The Guarini Institute featured Issenberg in their lecture series last Wednesday in Pope Hall. The event boasted a full audience of students, professors, and administrators.
As with any event pertaining to the Presidential election on November 6, the lecture produced a palpable excitement. Guarini Institute director Nick Chiaravalloti introduced Issenberg and his book as covering the “analytical and technological revolution” in the 2008 election before the expert took the stage.
Issenberg gave an overview of what his book explains at length: a recent change in campaign science, due to what he called a “new generation of geeks.” Decades ago, those seeking to court voters focused on changing the minds of those who were undecided.

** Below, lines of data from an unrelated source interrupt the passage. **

(** * Installing a segment *)

Lemma wp_install_segment config n seq (w : W) :
  segment_number_ok n -> seq <> 0 ->
  wp (install_segment config n seq) w
    (fun f w' => d_names (disk w) !! log_name n = None /\ d_data (disk w) !! f = None /\
       disk w' = installed (log_name n) f (segment_header_bytes n seq) (disk w)) anything.
Proof.
  intros Hn Hs. unfold install_segment. apply wp_bind, wp_pure.
  rewrite encode_segment_header_exact by (done || unfold segment_number_ok in Hn; lia). cbv zeta.
  set (temporary := segment_name n kTemporarySuffix). fold (log_name n).
  assert (Hne : temporary <> log_name n).
  { intros E. pose proof (name_kind_temporary n Hn) as H1. pose proof (name_kind_segment n Hn) as H2.
    fold (log_name n) in H2. fold temporary in H1. by rewrite E, H2 in H1. }
  apply wp_bind. wp_try (law_create temporary (rc_file_permissions config)); [|done].
  intros f w1 (Hn1 & Hd1 & D1). apply wp_bind. wp_try (law_write f 0 (segment_header_bytes n seq)); [|done].
  intros _ w2 D2. apply wp_bind. wp_try (law_sync_all f); [|done]. intros _ w3 D3.
  apply wp_bind. wp_try (law_rename temporary (log_name n)); [|done].
  intros _ w4 (e & He & Hfree & D4). apply wp_bind. wp_try law_directory_sync; [|done].
  intros _ w5 D5. apply wp_ret.
  assert (Hnames : d_names (disk w3) = <[temporary := (kRegularFile, f)]> (d_names (disk w)))
    by (by rewrite D3, D2, D1).
  assert (Hdata : d_data (disk w2) = <[f := segment_header_bytes n seq]> (d_data (disk w))).
  { rewrite D2, D1. unfold write_disk, create_disk. cbn [d_data].
    rewrite alter_insert_eq. done. }
  rewrite Hnames in He, Hfree. rewrite lookup_insert_eq in He. injection He as <-.
  rewrite lookup_insert_ne in Hfree by done. split; [done|]. split; [done|].
  rewrite D5, D4, D3. unfold installed, sync_names, set_names, sync_disk. cbn.
  rewrite Hdata, lookup_insert_eq.
  assert (Hns : d_names (disk w2) = d_names (disk w3)) by (by rewrite D3). rewrite Hns, Hnames.
  rewrite delete_insert_id by done.
  assert (Hsy : d_synced (disk w2) = d_synced (disk w)) by (by rewrite D2, D1). by rewrite Hsy.
Qed.

(** * Creating *)

Lemma locked_entries_inv es : forall lk tm lk' tm',
  locked_entries es lk tm = Ok (lk', tm') ->
  (forall e, e ∈ es -> entry_type e = kRegularFile /\
     (entry_name e = kLockName \/ (entry_name e = segment_name 1 kTemporarySuffix /\ tm' = true))) /\
  (lk' = true -> lk = true \/ exists e, e ∈ es /\ entry_name e = kLockName) /\
  (tm = true -> tm' = true).
Proof.
  induction es as [|e es IH]; intros lk tm lk' tm' H; cbn [locked_entries] in H.
  - injection H as <- <-. split_and!; [intros e He; by apply elem_of_nil in He|by left|done].
  - destruct (bool_decide (entry_type e = kRegularFile)) eqn:Hreg; [|done]. cbn [negb] in H. bool_prop.
    destruct (bool_decide (entry_name e = kLockName) && negb lk) eqn:H1.
    + bool_prop. apply IH in H as (Ha & Hb & Hc). split_and!; [|right; exists e; set_solver|done].
      intros x Hx. apply elem_of_cons in Hx as [->|Hx]; [auto|by apply Ha].
    + destruct (bool_decide (entry_name e = segment_name 1 kTemporarySuffix) && negb tm) eqn:H2; [|done].
      bool_prop. apply IH in H as (Ha & Hb & Hc). split_and!; [| |by intros _; apply Hc].
      * intros x Hx. apply elem_of_cons in Hx as [->|Hx]; [|by apply Ha]. split; [done|]. right. auto.
      * intros Hl. destruct (Hb Hl) as [|(x & Hx & E)]; [by left|]. right. exists x. split; [by right|done].
Qed.

(** The limits are [std::size_t] values. *)
Definition config_typed (c : RaftPersistentLogConfig) : Prop :=
  in_width 64 (rc_maximum_segments c) /\ in_width 64 (rc_maximum_records c) /\
  in_width 64 (rc_maximum_groups c).
Lemma validate_config_inv c :
  validate_config c = kOk ->
  rc_maximum_segments c <> 0 /\ rc_maximum_records c <> 0 /\ rc_maximum_groups c <> 0 /\
  kMinimumTargetSize <= rc_target_segment_size c <= kMaximumRaftSegmentSize.
Proof.
  unfold validate_config. destruct (_ || _) eqn:E; [done|]. rewrite !Z.gtb_ltb in E. bool_prop. done.
Qed.

(** The log on a directory that had only a lock file. *)
Lemma new_log_ok config d f lock :
  config_typed config ->
  validate_config config = kOk -> disk_ok d -> d_data d !! f = None ->
  d_names d !! kLockName = Some (kRegularFile, lock) ->
  (forall name e, d_names d !! name = Some e -> name = kLockName) ->
  log_ok (installed (log_name 1) f (segment_header_bytes 1 1) d) (new_impl config f) None [] [].
Proof.
  intros (Hw1 & Hw2 & Hw3) Hcfg Hdok Hfree Hlock Honly. destruct (validate_config_inv _ Hcfg) as (Hm1 & Hm2 & Hm3 & _).
  assert (H1 : segment_number_ok 1) by (unfold segment_number_ok; lia).
  assert (Hne : log_name 1 <> kLockName) by discriminate.
  assert (Hnames : forall name e, d_names (installed (log_name 1) f (segment_header_bytes 1 1) d) !! name = Some e ->
    (name = log_name 1 /\ e = (kRegularFile, f)) \/ (name = kLockName /\ e = (kRegularFile, lock))).
  { intros name e H. cbn in H. apply lookup_insert_Some in H as [[<- <-]|[_ H]]; [by left|].
    pose proof (Honly _ _ H) as ->. right. rewrite Hlock in H. by injection H as <-. }
  assert (Hlf : lock <> f).
  { intros ->. destruct (Hdok _ _ Hlock) as [? Hx]. cbn in Hx. by rewrite Hfree in Hx. }
  assert (Hhdr : header_number_ok 1) by (split; [width_lia|lia]).
  assert (Hdata : segment_data 1 1 [] [] = segment_header_bytes 1 1)
    by (unfold segment_data; by rewrite !app_nil_r).
  constructor; cbn [new_impl li_config li_open li_active_file li_recovered rr_written_position segment_count
    record_count base_segment_number li_known_groups li_segment_record_counts li_recovery_anchors
    durable_physical_sequence].
  - constructor; cbn [base_of is_some length app].
    + split.
      * exists lock. cbn [installed d_names]. rewrite lookup_insert_ne by exact Hne. exact Hlock.
      * lia.
      * intros j Hj. replace j with 1 by lia. cbn [installed d_names]. rewrite lookup_insert_eq. eauto.
      * discriminate.
      * intros name e He. apply Hnames in He as [[-> ->]|[-> ->]]; (split; [reflexivity|]); [right|by left].
        unfold log_name. rewrite name_kind_segment by done. lia.
    + exact I.
    + cbn [segments_ok tail_of]. change (first_sequence None) with 1. rewrite Hdata, length_log_segment_header.
      unfold kMaximumRaftSegmentSize. split_and!; [exact Hhdr|exact Hhdr|exact I|lia|exact I].
    + cbn [holds tail_of]. split; [|exact I]. exists f. change (first_sequence None) with 1.
      rewrite Hdata. cbn [installed d_names d_data]. split; apply lookup_insert_eq.
    + exact I.
    + apply incomplete_nil.
    + cbn. lia.
    + intros n1 n2 e1 e2 He1 He2 E.
      apply Hnames in He1 as [[-> ->]|[-> ->]], He2 as [[-> ->]|[-> ->]]; cbn in E; congruence.
    + intros name e He. apply Hnames in He as [[-> ->]|[-> ->]]; cbn [installed d_data snd].
      * rewrite lookup_insert_eq. eauto.
      * rewrite lookup_insert_ne by congruence. apply (Hdok _ _ Hlock).
  - intros name [e He]. apply Hnames in He as [[-> ->]|[-> ->]]; [|by left].
    right. left. exists 1. cbn [base_of length]. split; [lia|reflexivity].
  - reflexivity.
  - constructor; [exact I|intros k p Hk; discriminate Hk|cbn; lia|unfold in_width in Hw2; cbn; lia| |apply NoDup_nil_2].
    change (groups_of (states_of ([] ++ [[]]))) with (∅ : gset (list byte)). rewrite size_empty.
    unfold in_width in Hw3. lia.
  - exact Hcfg.
  - reflexivity.
  - cbn [installed d_names]. apply lookup_insert_eq.
  - reflexivity.
  - cbn. split; [reflexivity|]. unfold in_width in Hw1. lia.
  - reflexivity.
  - reflexivity.
  - reflexivity.
  - reflexivity.
  - reflexivity.
  - exists 0%nat. split; [cbn; lia|]. split; [reflexivity|]. split; [|cbn; lia].
    cbn [installed d_synced]. rewrite lookup_insert_eq. unfold last_data, last_number, last_first.
    change (first_sequence None + blen (concat [])) with 1. change (base_of None + blen []) with 1.
    cbn [take]. by rewrite Hdata.
Qed.

Lemma wp_create config (w : W) :
  config_typed config -> disk_ok (disk w) ->
  wp (create_new_with config) w
    (fun i w' => log_ok (disk w') i None [] [] /\ li_config i = config /\ li_failure i = kOk) anything.
Proof.
  intros Hty Hdok. unfold create_new_with. apply wp_bind, wp_check; [|done]. intros Hcfg. apply wp_bind.
  wp_try (law_open_directory (rc_directory_path config)); [|done]. intros _ w1 D1. apply wp_bind.
  wp_try law_list_entries; [|done]. intros es1 w2 [D2 _]. destruct (negb _); [by apply wp_fail|]. apply wp_bind.
  wp_try (law_lock kLockName (rc_file_permissions config)); [|done]. intros _ w3 D3.
  assert (Hdok3 : disk_ok (disk w3)).
  { rewrite D2, D1 in D3. destruct D3 as [[-> _]|(f & Hn & Hf & ->)]; [done|].
    intros name e He. cbn in He |- *. apply lookup_insert_Some in He as [[<- <-]|[_ He]].
    - rewrite lookup_insert_eq. eauto.
    - destruct (Hdok _ _ He) as [bs Hb]. exists bs. rewrite lookup_insert_ne; [done|]. congruence. }
  clear D3. apply wp_bind. wp_try law_list_entries; [|done]. intros es w4 [D4 Hes]. apply wp_bind, wp_pure.
  destruct (locked_entries es false false) as [[lk tm]|s] eqn:He; [|split; [|done]]; cycle 1.
  { clear -He. revert He. generalize false at 1 as a. generalize false as b.
    induction es as [|e es IH]; intros a b; cbn; [done|]. destruct (negb _); [congruence|].
    destruct (_ && _); [apply IH|]. destruct (_ && _); [apply IH|congruence]. }
  apply locked_entries_inv in He as (Hall & Hlk & _). destruct lk; cbn [negb]; [|by apply wp_fail].
  assert (Hlock : exists lock, d_names (disk w3) !! kLockName = Some (kRegularFile, lock)).
  { destruct (Hlk eq_refl) as [|([name ty] & He & E)]; [done|]. cbn in E. subst name.
    destruct (Hall _ He) as [Ety _]. cbn in Ety. subst ty. rewrite Hes, elem_listing in He. done. }
  assert (Hknown : forall name e, d_names (disk w3) !! name = Some e ->
    name = kLockName \/ (name = segment_name 1 kTemporarySuffix /\ tm = true)).
  { intros name [ty f] Hf. apply (Hall {| entry_name := name; entry_type := ty |}).
    rewrite Hes, elem_listing. eauto. }
  clear Hall Hlk Hes. destruct Hlock as [lock Hlock]. apply wp_bind.
  assert (Hnt : kLockName <> segment_name 1 kTemporarySuffix) by discriminate.
  apply (wp_mono _ _ (fun _ w5 => disk_ok (disk w5) /\
    d_names (disk w5) !! kLockName = Some (kRegularFile, lock) /\
    forall name e, d_names (disk w5) !! name = Some e -> name = kLockName) _ anything); [| |done].
  { destruct tm.
    - wp_try (law_remove (segment_name 1 kTemporarySuffix)); [|done]. intros _ w5 [_ D5].
      rewrite D4 in D5. rewrite D5. cbn [set_names d_names]. split_and!.
      + intros name e He. cbn in He |- *. apply lookup_delete_Some in He as [_ He]. by apply (Hdok3 name).
      + rewrite lookup_delete_ne by (by apply not_eq_sym). done.
      + intros name e He. apply lookup_delete_Some in He as [Hne He].
        destruct (Hknown _ _ He) as [|[-> _]]; done.
    - apply wp_ret. rewrite D4. split_and!; [done|done|]. intros name e He.
      by destruct (Hknown _ _ He) as [|[_ ?]]. }
  intros _ w5 (Hdok5 & Hlock5 & Honly). apply wp_bind. wp_try law_directory_sync; [|done].
  intros _ w6 D6. apply wp_bind.
  eapply wp_mono; [apply (wp_install_segment config 1 1); [unfold segment_number_ok; lia|lia]| |done].
  intros f w7 (_ & Hfree & D7). apply wp_ret. rewrite D7. split; [|split; reflexivity].
  rewrite D6 in Hfree |- *. by apply (new_log_ok config (sync_names (disk w5)) f lock).
Qed.
End methods.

However, when social field experiments were introduced to political science, campaigners were able to see, empirically, how hard is to change someone’s mind. These findings caused a shift in their strategy. Rather than driving those undecided to a choice or trying to persuade their opponent’s supporters, candidates try to mobilize those most likely to support them.

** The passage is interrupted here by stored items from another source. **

(* ===== verification/RaftLogLives.v ===== *)
(** Every life of a persistent Raft log: it is created, appended to, synchronised,
    checkpointed and reclaimed, crashes and is opened again, any number of times; and
    what a failing call leaves behind. *)
From stdpp Require Import sorting.
From S2P Require Import Prelude Bytes Crc32c Reading RaftTypes RaftMembership RaftLogCodec RaftLogRecord.
From S2P Require Import OrderedMap PosixIo DiskFacts WalPaths RaftLogFiles RaftLogFileFacts RaftPersistentLog.
From S2P Require Import RaftLogHistory RaftLogSegments RaftLogDirectory RaftLogOpen RaftLogLive.
From S2P Require Import RaftLogCheckpoint.
#[local] Open Scope Z_scope.
#[local] Opaque segment_header_bytes record_bytes anchor_bytes.

(** * Lives of a log *)

(** The calls a client makes on a log, and the states they write. *)
Inductive LogCall :=
| CallAppend (persistent : GroupPersistentState)
| CallSynchronize
| CallCheckpoint (checkpoint : list GroupPersistentState).
Definition call_records (c : LogCall) : list GroupPersistentState :=
  match c with CallAppend p => [p] | CallSynchronize => [] | CallCheckpoint ps => ps end.

(** The calls that make everything written durable. *)
Definition forces (c : LogCall) : bool := match c with CallAppend _ => false | _ => true end.

Definition run_call {W} `{PosixIo W} (c : LogCall) : IO (W * LogImpl) unit :=
  match c with
  | CallAppend p => do* append p; io_ret tt
  | CallSynchronize => do* synchronize; io_ret tt
  | CallCheckpoint ps => do* checkpoint_and_reclaim ps; io_ret tt
  end.

Section lives.
Context {W : Type} {HIO : PosixIo W} {HL : PosixLaws W}.
Context (config : RaftPersistentLogConfig).

(** [lived w i H]: the log [i] in the world [w] came about by creating a log and
    then calls that returned, crashes and reopenings; [H] are the states written
    to it and not lost, in order. *)
Inductive lived : W -> LogImpl -> list GroupPersistentState -> Prop :=
| lived_created w0 w i :
    disk_ok (disk w0) -> create_new_with config w0 = (Ok i, w) -> lived w i []
| lived_called w i H c w' i' :
    lived w i H -> Forall state_given (call_records c) -> run_call c (w, i) = (Ok tt, (w', i')) ->
    lived w' i' (H ++ call_records c)
| lived_reopened w i H w1 w2 i2 :
    lived w i H -> crash (disk w) (disk w1) -> reliable w1 ->
    open_existing_with config true w1 = (Ok i2, w2) ->
    lived w2 i2 (take (Z.to_nat (rp_physical_sequence (rr_written_position (li_recovered i2)))) H).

As to why campaign researchers were so slow to pick up on this method, Issenberg explained, “Campaigns dissolve as corporations after 3, 6, or 18 months. They have no incentive for investing in research.”

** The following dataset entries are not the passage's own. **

Lemma advance_commit_carries n t r t' n' : advance_commit n t = (r, t', n') -> carries n n'.
Proof.
  unfold advance_commit. destruct (commit_candidate _ _); [|intros [= _ _ <-]; apply carries_refl].
  destruct (derive_membership _ _ _ _); intros [= _ _ <-]; [|apply carries_refl].
  eapply carries_trans; [|apply carries_install]. apply carries_set_state, carries_commit.
Qed.
Lemma push_entry_carries n type payload : in_width 8 type -> carries n (push_entry n type payload).
Proof.
  intros Ht. apply carries_set_state, carries_log. intros Hl. apply Forall_app. split; [done|].
  by apply Forall_singleton.
Qed.
(** The leader's own appends. *)
Lemma commit_carries n n1 index (k : Impl -> Impl) :
  carries n n1 -> (forall x, carries x (k x)) ->
  carried n
    match set_self_progress n1 index with
    | Err s => (make_unexpected s, n1)
    | Ok n2 =>
        match advance_commit n2 empty_transition with
        | (Err s, _, n3) => (make_unexpected s, n3)
        | (Ok _, t, n3) => (Ok (with_persistent (append_to_all n3 t) (state (k n3))), k n3)
        end
    end.
Proof.
  intros Hn Hk. destruct (set_self_progress n1 index) as [n2|s] eqn:E; [|exact Hn].
  assert (H2 : carries n n2).
  { eapply carries_trans; [exact Hn|]. unfold set_self_progress in E.
    destruct (match_index n1 !! id n1), (next_index n1 !! id n1); try done. injection E as <-. by apply carries_same. }
  destruct (advance_commit n2 empty_transition) as [[[b|s] t] n3] eqn:Ea;
    apply advance_commit_carries in Ea; [|by eapply carries_trans].
  eapply carries_trans; [exact H2|]. eapply carries_trans; [exact Ea|apply Hk].
Qed.
Lemma append_local_entry_carries n type payload : in_width 8 type -> carried n (append_local_entry n type payload).
Proof. intros Ht. apply (commit_carries n _ _ (fun x => x)); [by apply push_entry_carries|apply carries_refl]. Qed.
Lemma append_membership_entry_carries n type payload :
  in_width 8 type -> carried n (append_membership_entry n type payload).
Proof.
  intros Ht. unfold append_membership_entry. destruct (derive_membership _ _ _ _) as [d|s];
    [|apply carried_pair, push_entry_carries, Ht].
  apply (commit_carries n _ _ step_down_if_removed); [|apply carries_step_down].
  eapply carries_trans; [by apply push_entry_carries|apply carries_install].
Qed.
Lemma install_prepared_carries n out : carried n out -> carried n (install_prepared n out).
Proof. destruct out as [[t|s] n']; [done|]. intros _. apply carries_refl. Qed.
#[export] Hint Resolve install_prepared_carries append_local_entry_carries append_membership_entry_carries : carries.

Lemma start_election_carries n : in_width 64 (id n) -> carried n (start_election n).
Proof.
  intros Hi. unfold start_election. carry. apply carried_pair.
  destruct (config_quorum _ _ _); (split; [done|by apply carries_term]).
Qed.
Lemma propose_carries n type payload : in_width 8 type -> carried n (propose n type payload).
Proof. intros Ht. unfold propose. carry. Qed.
Lemma noop_typed : in_width 8 kLeaderNoopEntryType.
Proof. unfold in_width. by vm_compute. Qed.
Lemma joint_typed : in_width 8 kJointMembershipEntryType.
Proof. unfold in_width. by vm_compute. Qed.
Lemma final_typed : in_width 8 kFinalMembershipEntryType.
Proof. unfold in_width. by vm_compute. Qed.
#[export] Hint Resolve propose_carries noop_typed joint_typed final_typed : carries.
Lemma commit_current_term_carries n : carried n (commit_current_term n).
Proof. unfold commit_current_term. carry. Qed.
#[export] Hint Resolve commit_current_term_carries : carries.
Lemma propose_exact_retained_carries n type payload : in_width 8 type -> carried n (propose_exact_retained n type payload).
Proof. intros Ht. unfold propose_exact_retained. carry. Qed.
Lemma append_command_carries n type command : in_width 8 type -> carried n (append_command n type command).
Proof. intros Ht. unfold append_command. carry. Qed.
#[export] Hint Resolve append_command_carries : carries.
Lemma begin_membership_change_carries n vs : carried n (begin_membership_change n vs).
Proof. unfold begin_membership_change. carry. Qed.
Lemma finalize_membership_change_carries n : carried n (finalize_membership_change n).
Proof. unfold finalize_membership_change. carry. Qed.
Lemma heartbeat_carries n : carried n (heartbeat n).
Proof. unfold heartbeat. carry. Qed.
Lemma begin_read_barrier_carries n : carried n (begin_read_barrier n).
Proof. unfold begin_read_barrier. carry; by apply carried_pair, carries_same. Qed.
Lemma mark_applied_carries n index : carried n (mark_applied n index).
Proof. unfold mark_applied. carry. Qed.

(** ** Received messages *)

Lemma merge_entry_typed l e : types_typed l -> in_width 8 (entry_type e) -> types_typed (merge_entry l e).
Proof.
  intros Hl He. unfold merge_entry, types_typed.
  set (c := match list_find _ l with Some _ => _ | None => _ end).
  assert (Hc : types_typed c).
  { unfold c. destruct (list_find _ l) as [[i x]|]; [|done]. destruct (_ =? _); [done|]. by apply Forall_take. }
  destruct (list_find _ c); [done|]. apply Forall_app. split; [done|]. by apply Forall_singleton.
Qed.
Lemma candidate_log_typed es : forall l, types_typed l -> types_typed es -> types_typed (candidate_log l es).
Proof.
  unfold candidate_log. induction es as [|e es IH]; intros l Hl Hes; [done|]. cbn [fold_left].
  apply Forall_cons in Hes as [He Hes]. apply IH; [by apply merge_entry_typed|done].
Qed.

Lemma append_accept_carries n source active a v s :
  types_typed (ae_entries a) -> validate_append n source active a = Ok (Some v) ->
  append_accept n a v = Some s -> carries_state (state n) s.
Proof.
  intros Ht Hv Hs. apply validate_append_some in Hv as (_ & _ & _ & _ & El & _).
  unfold append_accept in Hs. cbv zeta in Hs. destruct (_ || _ || _); [|done]. injection Hs as <-.
  eapply carries_state_trans; [|apply carries_commit].
  eapply carries_state_trans; [|apply carries_log]; [destruct (_ >? _); [by apply carries_term|apply carries_keep_vote]|].
  cbn [log state_term]. intros Hl. rewrite El. by apply candidate_log_typed.
Qed.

However, not everyone thinks those in the political field are doing such a shoddy job.
“Political science didn’t drop the ball on this one,” said Professor Mirescu of the political science department, referring to the lack of research in electoral behavior. “Political science has a lot of weaknesses, but this isn’t one of them.”
Voters are still skeptical when it comes to a politician and their ethics.
“They can say whatever to get your vote,” said Junior Shakyah Williams.
When a voter registers, they give their age, gender, address, and maybe an identification of a political party. Some states will also ask for a voter’s race. Using this information, a campaigner will try to predict which candidate is more likely to get that vote. The campaigners will then begin sending the voter materials to motivate them to get to the polls on election day.
However, it’s usually hard to guess from just a few bullet points of information. “[Campaigns] are basically the only industry without market research,” said Issenberg.
In the corporate world, credit card records allow — to track consumer’s purchases. Marketing agencies can then see these records and figure out what’s selling well to which demographic. As campaigns are really just marketing corporations — “the worst companies ever,” Issenberg joked — this ability can also be used to their advantage.
“It [Issenberg’s lecture] affirmed my suspicions, but I’m not surprised,” said senior Wilmont Wilson, who was at the event. “I wouldn’t use the word surprised.”
The newest strategy, still under development, is for campaigners to seek information regarding which sites a given person visits. Once they’ve figured out who you’re more likely to vote for, that campaign will pick out ads specifically tailored to your concerns that will pop up on your computer. For example, if the campaign researchers notice that you’re going looking it applying to a university, they’ll point out to you that Romney wants to cut federal help for college students through personalized ads on the websites you’re most likely to visit.
“This marketing research is new,” said junior Stephen Kenny.“They’re taking it to a whole other level.”
As this election is one of the first to use this type of online marketing, Issenberg cited the strategy as “one of biggest mysteries [of campaigning].” No one is sure yet of the direction or the influence online targeting and marketing can have on the electoral process.